■ **Task**
The response must consist of the lines below from the one with "how they interact" through the one with "[apply] (base class)", exactly as they appear and with both ends kept.

======== Input data ========

(* ===== verification/Prelude.v ===== *)
(** * Verification of Souffle's RAM transformer composition core

    Program: the pass-composition core of Souffle's RAM optimiser,
    [src/src/ram/transform/Sequence.h] ([RamTransformerSequence]) and
    [src/src/ram/transform/Loop.h] ([RamLoopTransformer]), together with the
    base contract they derive from ([RamTransformer::apply] and the
    [RamTranslationUnit] analysis cache), which is not under [src/] and is
    modelled from the spec (marked spec_modelled in the manifest).

    ** Parts and how they interact

    A transformer rewrites a translation unit (the RAM program plus a cache
    of analyses) and reports whether it changed it.  The public entry
    [apply] (base class) calls the virtual [transform], invalidates the
    analysis cache when the result is [true], and records a trace line.
    [RamTransformerSequence::transform] calls [apply] of each child once,
    in order, and returns the result of the last one.
    [RamLoopTransformer::transform] calls [apply] of its body until it
    returns [false], counting the [true] results in a C++ [int], and
    returns [ctr > 0].  Composites nest, so a pipeline is a tree.

    ** Files

    - [Prelude]: this header; the state monad [St] with three outcomes
      ([Done], [OutOfFuel], [Crash f]) and its [do] notation (scope
      [pass_scope]), where a fault [f] is a null dereference or the fatal
      error of a named pass; Hoare-style [triple] and [preserves] used as
      the contract between a composite and its children; the definedness
      preorder [st_le] (more fuel only replaces [OutOfFuel]) with the
      [Proper] instance of bind; [faults_only P m] (every fault of [m]
      satisfies [P]); the 32-bit signed
      [int] of [Loop.h] ([int32_wrap], [int_succ]); the hint databases
      [pass] and [pass_rw] and the tactic [st_inv].
    - [TranslationUnit]: the [RamTranslationUnit] record, [getAnalysis]
      (memoised analysis lookup, with its round trip [getAnalysis_memo]),
      [invalidateAnalyses], and the cache coherence invariant [coherent]
      (spec_modelled).
    - [Transformer]: the run state [Run] (translation unit and trace),
      the base [apply] wrapper [base_apply] and leaf transformers, whose
      rewrite may fail with a fatal error (spec_modelled); the theorem that the wrapper's invalidation
      establishes coherence whenever a pass reports a change; leaves that
      read analyses through the cache ([analysis_pass], safe for the cache
      when they report every change); counting a pass's lines in the
      trace ([count_applies]).
    - [Sequence]: [RamTransformerSequence]: its constructor with the
      non-null assertion ([mkSequence], [assert_nonnull]), [getName], and
      [transform] over any list of child computations; the abstract
      specification [seq_runs] (each child once, in order) and the
      refinement theorem.
    - [Loop]: [RamLoopTransformer]: [transform] with the [int ctr]
      counter at 32-bit width, over any body computation; the abstract
      specification [stabilises] (k [true] results then one [false]),
      soundness, completeness with exact fuel, divergence, termination
      under a ranking function, and the counter overflow at 2^31.
    - [Pipeline]: the composite tree [RamTransformer] whose children are
      nullable owning pointers ([option RamTransformer], as [Own<T>]),
      the member call through such a pointer ([deref]), the interpreter
      [apply] that ties the components together, the constructors
      [mkSeq] and [mkLoop], the well-formedness check [wf], the big-step
      relation [exec]; adequacy, determinism, fuel monotonicity, the
      trace, liveness of leaves, and the null-pointer crashes.
    - [PipelineLoops]: loop nodes of a pipeline: refinement of the loop
      specification, honesty and the convergence law for a loop around
      an honest body whose flag depends only on the program, premature
      convergence of a loop around a sequence whose last element never
      reports a change ([loop_stops_at_stable_last]), the trace
      of a loop read back as its iterations ([body_trace]), and
      compositional termination ([converges]).
    - [PipelineFaults]: faults in pipelines: a fault of an element a
      sequence reaches, or of a loop body after [k] changing iterations,
      is the fault of the composite (spec section 7: no catch, no
      partial result).
    - [PipelineCache]: the cache coherence invariant for whole pipelines,
      no stale analysis read, and transparency of the cache (Section
      [Transparency], over an invariant [I] of the units closed under
      [invalidateAnalyses]): from units with the same program, a
      pipeline whose leaves depend only on the program gives the same
      flag and program; with [I] trivial this makes every such pipeline
      flag-determined ([pure_flag_determined]).
    - [PipelineEquiv]: equivalence of pipelines up to the trace
      ([pass_equiv], an [Equivalence] defined on the interpreter [apply]
      and characterised on [exec]); the semantics ignores the trace;
      flattening of nested sequences, the singleton sequence, and the
      congruence of loops and sequences for [pass_equiv].
    - [Scenarios]: the concrete scenarios of the spec (section 8) run on
      small programs ([Order], [NestedFixpoint], [SingleNoop]), the
      counterexamples to the spec's "idempotent convergence law" and the
      NDEBUG build with a null child ([Convergence]), the boundary case
      of flattening ([Flatten]), and instances of the pipeline theorems
      at concrete pipelines ([Instances]).  The scenarios are [Example]s
      on fixed inputs: they back the findings and show the general
      theorems' hypotheses satisfiable; they are not properties of their
      own.

    ** Interfaces between the components

    A composite sees its children only as computations [St Run bool]
    (their [apply]), as the source's composites see [RamTransformer*].
    The contract a child offers is a [preserves]/[triple] statement, an
    [st_le] inequality or a [faults_only] bound; [Sequence] and [Loop]
    prove that they preserve every invariant their children preserve
    ([seq_loop_preserves], [transform_preserves]), that they have no
    faults but their children's ([seq_loop_faults_only],
    [transform_faults_only]) and that they are monotone in their children
    and in fuel ([Proper] instances [seq_loop_mono], [while_loop_mono],
    [transform_mono], [base_apply_mono]).  [Pipeline] instantiates the
    children with [deref (apply fuel)] and discharges these contracts by
    induction on the tree ([RamTransformer_ind']).

    ** Theorems, by group

    - Sequence ([Sequence]): refinement of [seq_runs] (each child once,
      in order, last flag decides); the constructor's assertion.
    - Loop ([Loop]): exact fuel ([k + 1] body calls), soundness, the flag
      below 2^31, the overflow at 2^31, the counter read back as the
      number of changing iterations (round trip), divergence without a
      cap, termination under a ranking function.
    - Pipelines ([Pipeline], [PipelineLoops], [PipelineCache]): adequacy
      of [apply] for [exec], determinism, the trace, every leaf applied
      in every terminating run (liveness), loop nodes refine the loop
      specification, honesty of loops and the convergence law for loops,
      the trace of a loop as [k] changing applications of its body and
      one stable one, the empty sequence, compositional termination,
      cache coherence, no stale analysis read after a run
      ([analysis_fresh]), and transparency of the cache
      ([cache_transparent]).
    - Null pointers ([Pipeline]): well-formed pipelines never dereference
      a null pointer, their only faults are failures of their leaves; the
      debug constructor yields well-formed sequences; a null element of
      a sequence crashes when reached; [RamLoopTransformer]'s
      constructor accepts a null body, which crashes on the first
      [apply].
    - Faults ([Loop], [PipelineFaults]): a fault of the body (after any
      number of changing iterations) or of an element propagates
      unchanged to the composite; [Scenarios.Failure] has a loop whose
      body changes the unit once and then fails.
    - Equivalence ([PipelineEquiv]): flattening, singleton, congruence.
    - Supporting lemmas, not properties of their own: adequacy of the
      interpreter for [exec] ([apply_adequate]) and determinism, the
      congruences of [pass_equiv], the singleton sequence, the faults of
      well-formed pipelines ([wf_only_pass_failures]) and the null body
      of [mkLoop] ([mkLoop_null_crash]).
    - Scenarios and counterexamples ([Scenarios]).

    ** Fuel

    Only [RamLoopTransformer] can run forever (the source has no cap).
    Every interpreter takes a [fuel : nat] bounding the iterations of each
    loop; [OutOfFuel] means "no answer yet", never a result of the program.
    Both directions are proved: a result with some fuel is a result of
    the relational semantics, and every relational run is reached with
    enough fuel ([k + 1] for a loop whose body reports [true] [k] times,
    which is also the minimum).  Divergence is stated as [OutOfFuel] for all
    fuel.  A crash is an outcome of the program: more fuel never turns a
    crash into a result ([st_le]).

    ** Integers

    [int ctr] of [Loop.h] is kept at 32 bits: [ctr++] is [int_succ],
    two's complement wrap-around.  Signed overflow is undefined in C++; the
    wrap is what the generated code does without optimisation, and the
    theorems show the reported flag is right exactly while the number of
    changing iterations is below 2^31.

    ** Not modelled

    The contents of a RAM program and of the individual rewrite passes
    (they are arbitrary functions [TranslationUnit -> option
    (TranslationUnit * bool)] at the leaves, [None] for a fatal error), the timing and debug-report printing of
    [apply] (only the name/changed trace is kept), and C++ ownership
    ([Own], [VecOwn]) beyond nullability: moves, destruction and
    aliasing cannot arise in the two headers, which only take ownership
    and call through the pointers.  [RamMetaTransformer] only marks
    composites for verbose output; the trace here has a line for every
    [apply], composites included.

    ** Plan for further work

    - the convergence law fails for sequences ([Scenarios.Convergence]),
      so it cannot extend to arbitrary pipelines; what remains open is a
      characterisation of the sequences it holds for (for instance,
      sequences whose every element has converged). *)

From stdpp Require Export base list gmap strings.
From Stdlib Require Export ZArith Lia.

(** ** Outcomes and the state monad *)

(** Why a computation stopped without a result of the program: a member
    call through a null [Own<T>] (undefined behaviour in C++), or a fatal
    error raised by the rewrite logic of the named pass (spec section 7:
    not caught, it aborts the pipeline). *)
Inductive fault : Type :=
| NullDereference
| PassFailure (name : string).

========

■ **Task output**
    ** Parts and how they interact

    A transformer rewrites a translation unit (the RAM program plus a cache
    of analyses) and reports whether it changed it.  The public entry
    [apply] (base class) calls the virtual [transform], invalidates the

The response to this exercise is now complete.